(Collected data)

(* ===== verification/Framing.v ===== *)
(** * Reading the head of a byte stream

    The code that reads one line or one header block from a socket keeps what
    has arrived in a buffer and looks for a terminator after every chunk
    (docker/egress-broker.cjs, docker/github-api-broker.cjs, the apps'
    tunnel.ts). [cut] is the search; [read_head] the loop, with the length it
    gives up at. The lemmas say that how the stream is cut into chunks does not
    show. *)
From S2P Require Import Prelude.

Module Framing.

Definition LF : string := String "010" "".
Definition CRLF : string := String "013" (String "010" "").

(** What stands before and after the first [t] in [s]: [indexOf] with the two
    [subarray]s around it. *)
Fixpoint cut (t s : string) : option (string * string) :=
  if Str.starts_with t s then Some ("", Str.drop (String.length t) s)
  else match s with
       | EmptyString => None
       | String c s' => prod_map (String c) id <$> cut t s'
       end.

(** [s.includes(t)] fails exactly where [cut] does. *)
Lemma cut_None t s : cut t s = None <-> Str.includes t s = false.
Proof.
  induction s as [|c s IH]; cbn [cut Str.includes].
  - destruct (Str.starts_with t ""); done.
  - destruct (Str.starts_with t (String c s)); [done|]. cbn [orb]. rewrite <- IH. by destruct (cut t s).
Qed.

Lemma cut_Some t s h r : cut t s = Some (h, r) -> s = h +:+ t +:+ r.
Proof.
  revert h r; induction s as [|c s IH]; intros h r; cbn [cut].
  - destruct (Str.starts_with t "") eqn:E; [|done]. intros [= <- <-]. by destruct t.
  - destruct (Str.starts_with t (String c s)) eqn:E.
    + intros [= <- <-]. apply StrFacts.starts_with_spec in E as [u ->]. by rewrite StrFacts.drop_app.
    + destruct (cut t s) as [[h' r']|]; [|done]. intros [= <- <-].
      by rewrite app_cons_str, <- (IH h' r').
Qed.

Lemma starts_with_longer t s u :
  String.length t <= String.length s -> Str.starts_with t (s +:+ u) = Str.starts_with t s.
Proof.
  revert s; induction t as [|c t IH]; intros [|d s] Hl; cbn in Hl; try done; [lia|].
  rewrite app_cons_str. cbn [Str.starts_with]. by rewrite IH by lia.
Qed.

(** More bytes do not move the first terminator. *)
Lemma cut_app t s u h r : cut t s = Some (h, r) -> cut t (s +:+ u) = Some (h, r +:+ u).
Proof.
  revert h r; induction s as [|c s IH]; intros h r Hc.
  - destruct t as [|d t]; cbn in Hc; [|done]. injection Hc as <- <-. by destruct u.
  - pose proof (f_equal String.length (cut_Some _ _ _ _ Hc)) as Hl. rewrite !length_app_str in Hl.
    cbn [cut] in Hc. rewrite app_cons_str. cbn [cut]. rewrite <- app_cons_str, starts_with_longer by lia.
    destruct (Str.starts_with t (String c s)) eqn:E.
    + injection Hc as <- <-. apply StrFacts.starts_with_spec in E as [v Ev].
      by rewrite Ev, app_assoc_str, !StrFacts.drop_app.
    + destruct (cut t s) as [[h' r']|]; [|done]. injection Hc as <- <-.
      by rewrite (IH h' r').
Qed.

(** A terminator that comes first is found: one whose first character the
    text before it does not hold. *)
Lemma cut_first c t h r :
  Str.any (Ascii.eqb c) h = false -> cut (String c t) (h +:+ String c t +:+ r) = Some (h, r).
Proof.
  induction h as [|d h IH]; cbn [Str.any].
  - intros _. rewrite app_empty_str. set (s := String c t +:+ r).
    assert (Hs : cut (String c t) s = Some ("", Str.drop (String.length (String c t)) s)).
    { unfold s. rewrite app_cons_str. cbn [cut].
      by rewrite <- app_cons_str, StrFacts.starts_with_refl. }
    rewrite Hs. unfold s. by rewrite StrFacts.drop_app.
  - rewrite orb_false_iff. intros [Hd Hh]. rewrite app_cons_str. cbn [cut Str.starts_with].
    rewrite Hd. cbn [andb]. by rewrite IH.
Qed.

(** ** The loop over chunks *)

Definition concat (chunks : list string) : string := foldr String.append "" chunks.

Inductive head : Type :=
| Waiting (buffer : string)
| TooLong
| Head (before after : string) (more : list string).

(** [limit]: how long the buffer may grow without a terminator. *)
Fixpoint read_head (t : string) (limit : option nat) (buffer : string) (chunks : list string) : head :=
  match chunks with
  | [] => Waiting buffer
  | chunk :: more =>
      let buffer := buffer +:+ chunk in
      match cut t buffer with
      | Some (before, after) => Head before after more
      | None =>
          match limit with
          | Some n => if n <? String.length buffer then TooLong else read_head t limit buffer more
          | None => read_head t limit buffer more
          end
      end
  end.

Lemma concat_app l k : concat (l ++ k) = concat l +:+ concat k.
Proof. induction l as [|x l IH]; [done|]. cbn. fold (concat (l ++ k)). by rewrite IH, app_assoc_str. Qed.

Lemma concat_cons x l : concat (x :: l) = x +:+ concat l.
Proof. done. Qed.

(** What the loop finds is what a search of the whole stream finds. *)
Lemma read_head_Head t limit chunks : forall buffer before after more,
  read_head t limit buffer chunks = Head before after more ->
  cut t (buffer +:+ concat chunks) = Some (before, after +:+ concat more).
Proof.
  induction chunks as [|chunk chunks IH]; intros buffer before after more; cbn [read_head]; [done|].
  destruct (cut t (buffer +:+ chunk)) as [[b a]|] eqn:E.
  - intros [= <- <- <-]. rewrite concat_cons, <- app_assoc_str. by apply cut_app.
  - intros H. rewrite concat_cons, <- app_assoc_str. apply IH. destruct limit as [n|]; [|done].
    by destruct (n <? String.length (buffer +:+ chunk)).
Qed.

Lemma read_head_Waiting t limit chunks : forall buffer b,
  read_head t limit buffer chunks = Waiting b -> b = buffer +:+ concat chunks.
Proof.
  induction chunks as [|chunk chunks IH]; intros buffer b; cbn [read_head].
  - intros [= <-]. cbn. by rewrite app_nil_r_str.
  - destruct (cut t (buffer +:+ chunk)) as [[? ?]|]; [done|]. intros H.
    rewrite concat_cons, <- app_assoc_str. apply IH. destruct limit as [n|]; [|done].
    by destruct (n <? String.length (buffer +:+ chunk)).
Qed.

Lemma cut_prefix_length t s u h r :
  t <> "" -> cut t s = None -> cut t (s +:+ u) = Some (h, r) -> String.length s < String.length h + String.length t.
Proof.
  intros Ht Hn Hc. destruct (Nat.lt_ge_cases (String.length s) (String.length h + String.length t)) as [|Hge]; [done|].
  apply cut_Some in Hc. rewrite <- app_assoc_str in Hc. exfalso.
  assert (Hs : exists v, s = (h +:+ t) +:+ v).
  { exists (Str.drop (String.length (h +:+ t)) s).
    pose proof (f_equal (Str.take (String.length (h +:+ t))) Hc) as Htk.
    rewrite StrFacts.take_app, StrFacts.take_app_le in Htk by (rewrite length_app_str; lia).
    rewrite <- Htk at 1. by rewrite StrFacts.take_drop. }
  destruct Hs as [v ->]. apply cut_None in Hn.
  assert (Hi : Str.includes t ((h +:+ t) +:+ v) = true).
  { apply StrFacts.includes_spec. exists h, v. by rewrite app_assoc_str. }
  by rewrite Hi in Hn.
Qed.

(** A head within the limit is read the same however the stream is cut. *)
Lemma read_head_total t limit chunks before after : forall buffer,
  t <> "" -> cut t buffer = None ->
  cut t (buffer +:+ concat chunks) = Some (before, after) ->
  (forall n, limit = Some n -> String.length before + String.length t <= S n) ->
  exists rest more,
    read_head t limit buffer chunks = Head before rest more /\ after = (rest +:+ concat more).
Proof.
  induction chunks as [|chunk chunks IH]; intros buffer Ht Hb Hc Hl; cbn [read_head].
  - cbn in Hc. rewrite app_nil_r_str in Hc. congruence.
  - rewrite concat_cons, <- app_assoc_str in Hc.
    destruct (cut t (buffer +:+ chunk)) as [[b a]|] eqn:E.
    + pose proof (cut_app _ _ (concat chunks) _ _ E) as E'. rewrite Hc in E'. injection E' as <- ->. eauto.
    + pose proof (cut_prefix_length _ _ _ _ _ Ht E Hc) as Hlen. destruct limit as [n|]; [|by apply IH].
      specialize (Hl n eq_refl). assert (Hn : (n <? String.length (buffer +:+ chunk)) = false) by (apply Nat.ltb_ge; lia).
      rewrite Hn. apply IH; [done|done|done|]. by intros ? [= <-].
Qed.

End Framing.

◆ Exercise directions
Copy out every line of the records that the string "injection" appears in.

◆ Your response
  - destruct t as [|d t]; cbn in Hc; [|done]. injection Hc as <- <-. by destruct u.
    + injection Hc as <- <-. apply StrFacts.starts_with_spec in E as [v Ev].
    + destruct (cut t s) as [[h' r']|]; [|done]. injection Hc as <- <-.
    + pose proof (cut_app _ _ (concat chunks) _ _ E) as E'. rewrite Hc in E'. injection E' as <- ->. eauto.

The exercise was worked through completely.